(** * Smart HIM Optimizer: the hybrid decision engine

    A shallow embedding of the prediction core of the back end
    ([services/prediction_service.py], [models/predictors.py],
    [services/him_service.py], [api/v1/predictions.py], [core/config.py])
    and the properties of its specification.

    Conventions of the embedding:
    - a Python [float] is a binary64 value of the kernel ([PrimFloat]), so
      that [0.3 + 0.2] rounds here exactly as it does in CPython;
    - a Python [int] is a [Z];
    - a Python [str] is a [string] holding its UTF-8 encoding; [len] counts
      code points ([py_len]);
    - a [Dict[str, Any]] record is a [gmap string pyval];
    - a class label of an estimator is a [label]: a string, or an integer;
    - a raised exception is the [Raise] branch of [result]; methods that read
      or write attributes of the module-level singletons thread the state
      they touch ([M]). *)

From Stdlib Require Import ZArith List String Ascii Floats Bool Lia DecimalString.
From stdpp Require Import base option list gmap strings.

Set Warnings "-inexact-float".

Local Open Scope string_scope.
Local Open Scope Z_scope.
Import ListNotations.

(** ** Python run-time values *)

Module Py.

(** The values an admission record holds under the keys the engine reads. *)
Inductive pyval :=
| PyNone
| PyInt (z : Z)
| PyStr (s : string)
| PyList (l : list string).

(** The exception classes the engine can meet.  [LibraryError] stands for
    whatever pandas, scikit-learn, XGBoost or the retrieval stack raise. *)
Inductive exn :=
| TypeError
| AttributeError
| KeyError
| IndexError
| ValueError
| ValidationError
| LibraryError (msg : string).

Inductive result (A : Type) :=
| Ok (a : A)
| Raise (e : exn).
Arguments Ok {A} a.
Arguments Raise {A} e.

Definition rbind {A B} (r : result A) (k : A -> result B) : result B :=
  match r with
  | Ok a => k a
  | Raise e => Raise e
  end.

(** [str(e)] of an exception.  The wording of the interpreter and of the
    libraries is not modelled: an exception they raise is rendered by the
    name of its class, and no property below states such a text, only that
    there is one. *)
Definition exn_message (e : exn) : string :=
  match e with
  | TypeError => "TypeError"
  | AttributeError => "AttributeError"
  | KeyError => "KeyError"
  | IndexError => "IndexError"
  | ValueError => "ValueError"
  | ValidationError => "ValidationError"
  | LibraryError msg => msg
  end.

(** *** Stateful, fallible computations

    A method that touches state [S]: it ends with a value or an exception,
    and the state it leaves behind is kept in both cases, as in Python. *)
Definition M (S A : Type) : Type := S -> result A * S.

Definition ret {S A} (a : A) : M S A := fun s => (Ok a, s).
Definition throw {S A} (e : exn) : M S A := fun s => (Raise e, s).
Definition bind {S A B} (m : M S A) (k : A -> M S B) : M S B :=
  fun s => match m s with
           | (Ok a, s') => k a s'
           | (Raise e, s') => (Raise e, s')
           end.
Definition lift {S A} (r : result A) : M S A := fun s => (r, s).
Definition gets {S A} (f : S -> A) : M S A := fun s => (Ok (f s), s).
Definition modify {S} (f : S -> S) : M S unit := fun s => (Ok tt, f s).

(** [try: m  except Exception as e: h e] *)
Definition try_except {S A} (m : M S A) (h : exn -> M S A) : M S A :=
  fun s => match m s with
           | (Ok a, s') => (Ok a, s')
           | (Raise e, s') => h e s'
           end.

(** Run a method of a component held in a field of the larger state. *)
Definition zoom {S T A} (get : S -> T) (set : T -> S -> S) (m : M T A) : M S A :=
  fun s => let (r, t') := m (get s) in (r, set t' s).

(** *** Dictionaries *)

(** [d.get(k, default)] *)
Definition dict_get (d : gmap string pyval) (k : string) (default : pyval) : pyval :=
  match d !! k with
  | Some v => v
  | None => default
  end.

(** Truth value of an object: [None], [0], [""] and [[]] are false. *)
Definition truthy (v : pyval) : bool :=
  match v with
  | PyNone => false
  | PyInt z => negb (z =? 0)
  | PyStr s => negb (String.eqb s "")
  | PyList l => match l with [] => false | _ => true end
  end.

(** [o is not None] for an attribute that holds an object or [None]. *)
Definition is_not_none {A} (o : option A) : bool :=
  match o with
  | Some _ => true
  | None => false
  end.

(** [l.append(x)] *)
Definition append {A} (l : list A) (x : A) : list A := (l ++ [x])%list.

(** *** Strings *)

(** A byte [10xxxxxx] continues the code point that an earlier byte began. *)
Definition is_continuation (c : ascii) : bool :=
  let n := N_of_ascii c in ((128 <=? n) && (n <? 192))%N.

(** [len(s)] of a [str]: the number of code points. *)
Fixpoint py_len (s : string) : nat :=
  match s with
  | EmptyString => 0%nat
  | String c s' => if is_continuation c then py_len s' else S (py_len s')
  end.

(** [s[:n]]: the first [n] code points. *)
Fixpoint take_chars (n : nat) (s : string) : string :=
  match s with
  | EmptyString => EmptyString
  | String c s' =>
      if is_continuation c then String c (take_chars n s')
      else match n with
           | O => EmptyString
           | S n' => String c (take_chars n' s')
           end
  end.

(** [len(v)]: defined on strings and lists only. *)
Definition len (v : pyval) : result nat :=
  match v with
  | PyStr s => Ok (py_len s)
  | PyList l => Ok (length l)
  | PyNone | PyInt _ => Raise TypeError
  end.

(** [s.startswith((p1, ..., pn))] *)
Definition startswith (s : string) (prefixes : list string) : bool :=
  existsb (fun p => String.prefix p s) prefixes.

(** [v.startswith(prefixes)]: only [str] has the method. *)
Definition method_startswith (v : pyval) (prefixes : list string) : result bool :=
  match v with
  | PyStr s => Ok (startswith s prefixes)
  | PyNone | PyInt _ | PyList _ => Raise AttributeError
  end.

(** [needle in hay] on strings. *)
Fixpoint contains (needle hay : string) : bool :=
  String.prefix needle hay
  || match hay with
     | EmptyString => false
     | String _ hay' => contains needle hay'
     end.

(** [str(z)] of an [int]. *)
Definition str_of_int (z : Z) : string := NilZero.string_of_int (Z.to_int z).

(** *** Numbers *)

(** The left operand of [v < n] or [v > n] against an [int] literal: an
    ordering comparison of [None], a [str] or a [list] with an [int] raises
    [TypeError]. *)
Definition int_operand (v : pyval) : result Z :=
  match v with
  | PyInt z => Ok z
  | PyNone | PyStr _ | PyList _ => Raise TypeError
  end.

(** [v == s] for a [str] literal [s]. *)
Definition eq_str (v : pyval) (s : string) : bool :=
  match v with
  | PyStr s' => String.eqb s' s
  | PyNone | PyInt _ | PyList _ => false
  end.

(** [a >= b] on floats. *)
Definition ge (a b : float) : bool := (b <=? a)%float.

***

Look over the data above and show each line that contains "services".

SOLUTION TO THIS TASK —
    ([services/prediction_service.py], [models/predictors.py],
    [services/him_service.py], [api/v1/predictions.py], [core/config.py])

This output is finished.